Yohei Iwasaki

HASC2011corpus: towards the common ground of human activity recognition

Human activity recognition through the wearable sensor will enable a next-generation human-oriented ubiquitous computing. However, most of research on human activity recognition so far is based on small number of subjects, and non-public data. To overcome the situation, we have gathered 4897 accelerometer data with 116 subjects and compose them as HASC2011corpus. In the field of pattern recognition, it is very important to evaluate and to improve the recognition methods by using the same dataset as a common ground. We make the HASC2011corpus into public for the research community to use it as a common ground of the Human Activity Recognition. We also show several facts and results of obtained from the corpus.

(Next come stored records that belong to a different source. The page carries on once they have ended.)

(** ** Printable runes *)

Definition nonprintable_ranges : list (Z * Z) :=
  [(0x0000, 0x001F); (0x007F, 0x009F); (0x034F, 0x034F);
   (0x0378, 0x0379); (0x037F, 0x0383); (0x038B, 0x038B);
   (0x038D, 0x038D); (0x03A2, 0x03A2); (0x0528, 0x0530);
   (0x0557, 0x0558); (0x0560, 0x0560); (0x0588, 0x0588);
   (0x058B, 0x058E); (0x0590, 0x0590); (0x05C8, 0x05CF);
   (0x05EB, 0x05EF); (0x05F5, 0x0605); (0x061C, 0x061D);
   (0x06DD, 0x06DD); (0x070E, 0x070F); (0x074B, 0x074C);
   (0x07B2, 0x07BF); (0x07FB, 0x07FF); (0x082E, 0x082F);
   (0x083F, 0x083F); (0x085C, 0x085D); (0x085F, 0x089F);
   (0x08A1, 0x08A1); (0x08AD, 0x08E3); (0x08FF, 0x08FF);
   (0x0978, 0x0978); (0x0980, 0x0980); (0x0984, 0x0984);
   (0x098D, 0x098E); (0x0991, 0x0992); (0x09A9, 0x09A9);
   (0x09B1, 0x09B1); (0x09B3, 0x09B5); (0x09BA, 0x09BB);
   (0x09C5, 0x09C6); (0x09C9, 0x09CA); (0x09CF, 0x09D6);
   (0x09D8, 0x09DB); (0x09DE, 0x09DE); (0x09E4, 0x09E5);
   (0x09FC, 0x0A00); (0x0A04, 0x0A04); (0x0A0B, 0x0A0E);
   (0x0A11, 0x0A12); (0x0A29, 0x0A29); (0x0A31, 0x0A31);
   (0x0A34, 0x0A34); (0x0A37, 0x0A37); (0x0A3A, 0x0A3B);
   (0x0A3D, 0x0A3D); (0x0A43, 0x0A46); (0x0A49, 0x0A4A);
   (0x0A4E, 0x0A50); (0x0A52, 0x0A58); (0x0A5D, 0x0A5D);
   (0x0A5F, 0x0A65); (0x0A76, 0x0A80); (0x0A84, 0x0A84);
   (0x0A8E, 0x0A8E); (0x0A92, 0x0A92); (0x0AA9, 0x0AA9);
   (0x0AB1, 0x0AB1); (0x0AB4, 0x0AB4); (0x0ABA, 0x0ABB);
   (0x0AC6, 0x0AC6); (0x0ACA, 0x0ACA); (0x0ACE, 0x0ACF);
   (0x0AD1, 0x0ADF); (0x0AE4, 0x0AE5); (0x0AF2, 0x0B00);
   (0x0B04, 0x0B04); (0x0B0D, 0x0B0E); (0x0B11, 0x0B12);
   (0x0B29, 0x0B29); (0x0B31, 0x0B31); (0x0B34, 0x0B34);
   (0x0B3A, 0x0B3B); (0x0B45, 0x0B46); (0x0B49, 0x0B4A);
   (0x0B4E, 0x0B55); (0x0B58, 0x0B5B); (0x0B5E, 0x0B5E);
   (0x0B64, 0x0B65); (0x0B78, 0x0B81); (0x0B84, 0x0B84);
   (0x0B8B, 0x0B8D); (0x0B91, 0x0B91); (0x0B96, 0x0B98);
   (0x0B9B, 0x0B9B); (0x0B9D, 0x0B9D); (0x0BA0, 0x0BA2);
   (0x0BA5, 0x0BA7); (0x0BAB, 0x0BAD); (0x0BBA, 0x0BBD);
   (0x0BC3, 0x0BC5); (0x0BC9, 0x0BC9); (0x0BCE, 0x0BCF);
   (0x0BD1, 0x0BD6); (0x0BD8, 0x0BE5); (0x0BFB, 0x0C00);
   (0x0C04, 0x0C04); (0x0C0D, 0x0C0D); (0x0C11, 0x0C11);
   (0x0C29, 0x0C29); (0x0C34, 0x0C34); (0x0C3A, 0x0C3C);
   (0x0C45, 0x0C45); (0x0C49, 0x0C49); (0x0C4E, 0x0C54);
   (0x0C57, 0x0C57); (0x0C5A, 0x0C5F); (0x0C64, 0x0C65);
   (0x0C70, 0x0C77); (0x0C80, 0x0C81); (0x0C84, 0x0C84);
   (0x0C8D, 0x0C8D); (0x0C91, 0x0C91); (0x0CA9, 0x0CA9);
   (0x0CB4, 0x0CB4); (0x0CBA, 0x0CBB); (0x0CC5, 0x0CC5);
   (0x0CC9, 0x0CC9); (0x0CCE, 0x0CD4); (0x0CD7, 0x0CDD);
   (0x0CDF, 0x0CDF); (0x0CE4, 0x0CE5); (0x0CF0, 0x0CF0);
   (0x0CF3, 0x0D01); (0x0D04, 0x0D04); (0x0D0D, 0x0D0D);
   (0x0D11, 0x0D11); (0x0D3B, 0x0D3C); (0x0D45, 0x0D45);
   (0x0D49, 0x0D49); (0x0D4F, 0x0D56); (0x0D58, 0x0D5F);
   (0x0D64, 0x0D65); (0x0D76, 0x0D78); (0x0D80, 0x0D81);
   (0x0D84, 0x0D84); (0x0D97, 0x0D99); (0x0DB2, 0x0DB2);
   (0x0DBC, 0x0DBC); (0x0DBE, 0x0DBF); (0x0DC7, 0x0DC9);
   (0x0DCB, 0x0DCE); (0x0DD5, 0x0DD5); (0x0DD7, 0x0DD7);
   (0x0DE0, 0x0DF1); (0x0DF5, 0x0E00); (0x0E3B, 0x0E3E);
   (0x0E5C, 0x0E80); (0x0E83, 0x0E83); (0x0E85, 0x0E86);
   (0x0E89, 0x0E89); (0x0E8B, 0x0E8C); (0x0E8E, 0x0E93);
   (0x0E98, 0x0E98); (0x0EA0, 0x0EA0); (0x0EA4, 0x0EA4);
   (0x0EA6, 0x0EA6); (0x0EA8, 0x0EA9); (0x0EAC, 0x0EAC);
   (0x0EBA, 0x0EBA); (0x0EBE, 0x0EBF); (0x0EC5, 0x0EC5);
   (0x0EC7, 0x0EC7); (0x0ECE, 0x0ECF); (0x0EDA, 0x0EDB);
   (0x0EE0, 0x0EFF); (0x0F48, 0x0F48); (0x0F6D, 0x0F70);
   (0x0F98, 0x0F98); (0x0FBD, 0x0FBD); (0x0FCD, 0x0FCD);
   (0x0FDB, 0x0FFF); (0x10C6, 0x10C6); (0x10C8, 0x10CC);
   (0x10CE, 0x10CF); (0x115F, 0x1160); (0x1249, 0x1249);
   (0x124E, 0x124F); (0x1257, 0x1257); (0x1259, 0x1259);
   (0x125E, 0x125F); (0x1289, 0x1289); (0x128E, 0x128F);
   (0x12B1, 0x12B1); (0x12B6, 0x12B7); (0x12BF, 0x12BF);
   (0x12C1, 0x12C1); (0x12C6, 0x12C7); (0x12D7, 0x12D7);
   (0x1311, 0x1311); (0x1316, 0x1317); (0x135B, 0x135C);
   (0x137D, 0x137F); (0x139A, 0x139F); (0x13F5, 0x13FF);
   (0x169D, 0x169F); (0x16F1, 0x16FF); (0x170D, 0x170D);
   (0x1715, 0x171F); (0x1737, 0x173F); (0x1754, 0x175F);
   (0x176D, 0x176D); (0x1771, 0x1771); (0x1774, 0x177F);
   (0x17B4, 0x17B5); (0x17DE, 0x17DF); (0x17EA, 0x17EF);
   (0x17FA, 0x17FF); (0x180B, 0x180D); (0x180F, 0x180F);
   (0x181A, 0x181F); (0x1878, 0x187F); (0x18AB, 0x18AF);
   (0x18F6, 0x18FF); (0x191D, 0x191F); (0x192C, 0x192F);
   (0x193C, 0x193F); (0x1941, 0x1943); (0x196E, 0x196F);
   (0x1975, 0x197F); (0x19AC, 0x19AF); (0x19CA, 0x19CF);
   (0x19DB, 0x19DD); (0x1A1C, 0x1A1D); (0x1A5F, 0x1A5F);
   (0x1A7D, 0x1A7E); (0x1A8A, 0x1A8F); (0x1A9A, 0x1A9F);
   (0x1AAE, 0x1AFF); (0x1B4C, 0x1B4F); (0x1B7D, 0x1B7F);
   (0x1BF4, 0x1BFB); (0x1C38, 0x1C3A); (0x1C4A, 0x1C4C);
   (0x1C80, 0x1CBF); (0x1CC8, 0x1CCF); (0x1CF7, 0x1CFF);
   (0x1DE7, 0x1DFB); (0x1F16, 0x1F17); (0x1F1E, 0x1F1F);
   (0x1F46, 0x1F47); (0x1F4E, 0x1F4F); (0x1F58, 0x1F58);
   (0x1F5A, 0x1F5A); (0x1F5C, 0x1F5C); (0x1F5E, 0x1F5E);
   (0x1F7E, 0x1F7F); (0x1FB5, 0x1FB5); (0x1FC5, 0x1FC5);
   (0x1FD4, 0x1FD5); (0x1FDC, 0x1FDC); (0x1FF0, 0x1FF1);
   (0x1FF5, 0x1FF5); (0x1FFF, 0x1FFF); (0x200B, 0x200F);
   (0x202A, 0x202E); (0x2060, 0x206F); (0x2072, 0x2073);
   (0x208F, 0x208F); (0x209D, 0x209F); (0x20BB, 0x20CF);
   (0x20F1, 0x20FF); (0x218A, 0x218F); (0x23F4, 0x23FF);
   (0x2427, 0x243F); (0x244B, 0x245F); (0x2700, 0x2700);
   (0x2B4D, 0x2B4F); (0x2B5A, 0x2BFF); (0x2C2F, 0x2C2F);
   (0x2C5F, 0x2C5F); (0x2CF4, 0x2CF8); (0x2D26, 0x2D26);
   (0x2D28, 0x2D2C); (0x2D2E, 0x2D2F); (0x2D68, 0x2D6E);
   (0x2D71, 0x2D7E); (0x2D97, 0x2D9F); (0x2DA7, 0x2DA7);
   (0x2DAF, 0x2DAF); (0x2DB7, 0x2DB7); (0x2DBF, 0x2DBF);
   (0x2DC7, 0x2DC7); (0x2DCF, 0x2DCF); (0x2DD7, 0x2DD7);
   (0x2DDF, 0x2DDF); (0x2E3C, 0x2E7F); (0x2E9A, 0x2E9A);
   (0x2EF4, 0x2EFF); (0x2FD6, 0x2FEF); (0x2FFC, 0x2FFF);
   (0x3040, 0x3040); (0x3097, 0x3098); (0x3100, 0x3104);
   (0x312E, 0x3130); (0x3164, 0x3164); (0x318F, 0x318F);
   (0x31BB, 0x31BF); (0x31E4, 0x31EF); (0x321F, 0x321F);
   (0x32FF, 0x32FF); (0x4DB6, 0x4DBF); (0x9FCD, 0x9FFF);
   (0xA48D, 0xA48F); (0xA4C7, 0xA4CF); (0xA62C, 0xA63F);
   (0xA698, 0xA69E); (0xA6F8, 0xA6FF); (0xA78F, 0xA78F);
   (0xA794, 0xA79F); (0xA7AB, 0xA7F7); (0xA82C, 0xA82F);
   (0xA83A, 0xA83F); (0xA878, 0xA87F); (0xA8C5, 0xA8CD);
   (0xA8DA, 0xA8DF); (0xA8FC, 0xA8FF); (0xA954, 0xA95E);
   (0xA97D, 0xA97F); (0xA9CE, 0xA9CE); (0xA9DA, 0xA9DD);
   (0xA9E0, 0xA9FF); (0xAA37, 0xAA3F); (0xAA4E, 0xAA4F);
   (0xAA5A, 0xAA5B); (0xAA7C, 0xAA7F); (0xAAC3, 0xAADA);
   (0xAAF7, 0xAB00); (0xAB07, 0xAB08); (0xAB0F, 0xAB10);
   (0xAB17, 0xAB1F); (0xAB27, 0xAB27); (0xAB2F, 0xABBF);
   (0xABEE, 0xABEF); (0xABFA, 0xABFF); (0xD7A4, 0xD7AF);
   (0xD7C7, 0xD7CA); (0xD7FC, 0xDFFF); (0xFA6E, 0xFA6F);
   (0xFADA, 0xFAFF); (0xFB07, 0xFB12); (0xFB18, 0xFB1C);
   (0xFB37, 0xFB37); (0xFB3D, 0xFB3D); (0xFB3F, 0xFB3F);
   (0xFB42, 0xFB42); (0xFB45, 0xFB45); (0xFBC2, 0xFBD2);
   (0xFD40, 0xFD4F); (0xFD90, 0xFD91); (0xFDC8, 0xFDEF);
   (0xFDFE, 0xFE0F); (0xFE1A, 0xFE1F); (0xFE27, 0xFE2F);
   (0xFE53, 0xFE53); (0xFE67, 0xFE67); (0xFE6C, 0xFE6F);
   (0xFE75, 0xFE75); (0xFEFD, 0xFEFF); (0xFF00, 0xFF00);
   (0xFFA0, 0xFFA0); (0xFFBF, 0xFFC1); (0xFFC8, 0xFFC9);
   (0xFFD0, 0xFFD1); (0xFFD8, 0xFFD9); (0xFFDD, 0xFFDF);
   (0xFFE7, 0xFFE7); (0xFFEF, 0xFFFB); (0xFFFE, 0xFFFF);
   (0x1000C, 0x1000C); (0x10027, 0x10027); (0x1003B, 0x1003B);
   (0x1003E, 0x1003E); (0x1004E, 0x1004F); (0x1005E, 0x1007F);
   (0x100FB, 0x100FF); (0x10103, 0x10106); (0x10134, 0x10136);
   (0x1018B, 0x1018F); (0x1019C, 0x101CF); (0x101FE, 0x1027F);
   (0x1029D, 0x1029F); (0x102D1, 0x102FF); (0x1031F, 0x1031F);
   (0x10324, 0x1032F); (0x1034B, 0x1037F); (0x1039E, 0x1039E);
   (0x103C4, 0x103C7); (0x103D6, 0x103FF); (0x1049E, 0x1049F);
   (0x104AA, 0x107FF); (0x10806, 0x10807); (0x10809, 0x10809);
   (0x10836, 0x10836); (0x10839, 0x1083B); (0x1083D, 0x1083E);
   (0x10856, 0x10856); (0x10860, 0x108FF); (0x1091C, 0x1091E);
   (0x1093A, 0x1093E); (0x10940, 0x1097F); (0x109B8, 0x109BD);
   (0x109C0, 0x109FF); (0x10A04, 0x10A04); (0x10A07, 0x10A0B);
   (0x10A14, 0x10A14); (0x10A18, 0x10A18); (0x10A34, 0x10A37);
   (0x10A3B, 0x10A3E); (0x10A48, 0x10A4F); (0x10A59, 0x10A5F);
   (0x10A80, 0x10AFF); (0x10B36, 0x10B38); (0x10B56, 0x10B57);
   (0x10B73, 0x10B77); (0x10B80, 0x10BFF); (0x10C49, 0x10E5F);
   (0x10E7F, 0x10FFF); (0x1104E, 0x11051); (0x11070, 0x1107F);
   (0x110BD, 0x110BD); (0x110C2, 0x110CF); (0x110E9, 0x110EF);
   (0x110FA, 0x110FF); (0x11135, 0x11135); (0x11144, 0x1117F);
   (0x111C9, 0x111CF); (0x111DA, 0x1167F); (0x116B8, 0x116BF);
   (0x116CA, 0x11FFF); (0x1236F, 0x123FF); (0x12463, 0x1246F);
   (0x12474, 0x12FFF); (0x1342F, 0x167FF); (0x16A39, 0x16EFF);
   (0x16F45, 0x16F4F); (0x16F7F, 0x16F8E); (0x16FA0, 0x1AFFF);
   (0x1B002, 0x1CFFF); (0x1D0F6, 0x1D0FF); (0x1D127, 0x1D128);
   (0x1D173, 0x1D17A); (0x1D1DE, 0x1D1FF); (0x1D246, 0x1D2FF);
   (0x1D357, 0x1D35F); (0x1D372, 0x1D3FF); (0x1D455, 0x1D455);
   (0x1D49D, 0x1D49D); (0x1D4A0, 0x1D4A1); (0x1D4A3, 0x1D4A4);
   (0x1D4A7, 0x1D4A8); (0x1D4AD, 0x1D4AD); (0x1D4BA, 0x1D4BA);
   (0x1D4BC, 0x1D4BC); (0x1D4C4, 0x1D4C4); (0x1D506, 0x1D506);
   (0x1D50B, 0x1D50C); (0x1D515, 0x1D515); (0x1D51D, 0x1D51D);
   (0x1D53A, 0x1D53A); (0x1D53F, 0x1D53F); (0x1D545, 0x1D545);
   (0x1D547, 0x1D549); (0x1D551, 0x1D551); (0x1D6A6, 0x1D6A7);
   (0x1D7CC, 0x1D7CD); (0x1D800, 0x1EDFF); (0x1EE04, 0x1EE04);
   (0x1EE20, 0x1EE20); (0x1EE23, 0x1EE23); (0x1EE25, 0x1EE26);
   (0x1EE28, 0x1EE28); (0x1EE33, 0x1EE33); (0x1EE38, 0x1EE38);
   (0x1EE3A, 0x1EE3A); (0x1EE3C, 0x1EE41); (0x1EE43, 0x1EE46);
   (0x1EE48, 0x1EE48); (0x1EE4A, 0x1EE4A); (0x1EE4C, 0x1EE4C);
   (0x1EE50, 0x1EE50); (0x1EE53, 0x1EE53); (0x1EE55, 0x1EE56);
   (0x1EE58, 0x1EE58); (0x1EE5A, 0x1EE5A); (0x1EE5C, 0x1EE5C);
   (0x1EE5E, 0x1EE5E); (0x1EE60, 0x1EE60); (0x1EE63, 0x1EE63);
   (0x1EE65, 0x1EE66); (0x1EE6B, 0x1EE6B); (0x1EE73, 0x1EE73);
   (0x1EE78, 0x1EE78); (0x1EE7D, 0x1EE7D); (0x1EE7F, 0x1EE7F);
   (0x1EE8A, 0x1EE8A); (0x1EE9C, 0x1EEA0); (0x1EEA4, 0x1EEA4);
   (0x1EEAA, 0x1EEAA); (0x1EEBC, 0x1EEEF); (0x1EEF2, 0x1EFFF);
   (0x1F02C, 0x1F02F); (0x1F094, 0x1F09F); (0x1F0AF, 0x1F0B0);
   (0x1F0BF, 0x1F0C0); (0x1F0D0, 0x1F0D0); (0x1F0E0, 0x1F0FF);
   (0x1F10B, 0x1F10F); (0x1F12F, 0x1F12F); (0x1F16C, 0x1F16F);
   (0x1F19B, 0x1F1E5); (0x1F203, 0x1F20F); (0x1F23B, 0x1F23F);
   (0x1F249, 0x1F24F); (0x1F252, 0x1F2FF); (0x1F321, 0x1F32F);
   (0x1F336, 0x1F336); (0x1F37D, 0x1F37F); (0x1F394, 0x1F39F);
   (0x1F3C5, 0x1F3C5); (0x1F3CB, 0x1F3DF); (0x1F3F1, 0x1F3FF);
   (0x1F43F, 0x1F43F); (0x1F441, 0x1F441); (0x1F4F8, 0x1F4F8);
   (0x1F4FD, 0x1F4FF); (0x1F53E, 0x1F53F); (0x1F544, 0x1F54F);
   (0x1F568, 0x1F5FA); (0x1F641, 0x1F644); (0x1F650, 0x1F67F);
   (0x1F6C6, 0x1F6FF); (0x1F774, 0x1FFFF); (0x2A6D7, 0x2A6FF);
   (0x2B735, 0x2B73F); (0x2B81E, 0x2F7FF); (0x2FA1E, 0xF0000);
   (0xFFFFE, 0xFFFFF); (0x10FFFE, 0x10FFFF)].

Underground Positioning: Subway Information System Using WiFi Location Technology

We introduce a subway information system which utilize WiFi location technology for supporting a person in the underground. The system is composed of a mobile terminal with a WiFi device and a communication server. We have developed seven location aware applications for the mobile terminal. Each of the application helps the user with current location information. We have performed a demonstration experiment in the subway of Nagoya City with 35 subjects and got a positive acceptance of the system.

Azim: direction based service using azimuth based position estimation

Here, we propose a system named Azim that provides service based on both location and direction, which uses position estimation method based on azimuth data. In this system, a users position is estimated by having the user point to and measure azimuths of several markers or objects whose positions are already known. Because the measurements are naturally associated with some degree of error, the users position is calculated as a probability distribution. Since both the users position and azimuth data are obtained in this method, both sources of data are used to realize more advanced services such as identifying the object pointed to by a user. The proposed system utilizes a wireless LAN for supporting these advanced services. Finally, a prototype system was implemented using a direction sensor that combines a magnetic compass and accelerometer, and we exemplify the usefulness of our approach through an experiment.

Design, implementation and evaluations of a direction based service system for both indoor and outdoor

This paper describes a design, implementation and evaluations of a direction based service system named Azim, which utilizes both a position and a direction of a user. In this system, a users position is estimated by having the user point to and measure azimuths of several markers or objects whose positions are already known. Because the system does not require any other accurate position sensors nor positive beacons, it can be deployed cost-effectively. We have implemented a prototype system using a direction sensor that combines a magnetic compass and accelerometer. We have conducted experiments both indoor and outdoor, and exemplified that positioning accuracy by the proposed method is precise enough for a direction based service.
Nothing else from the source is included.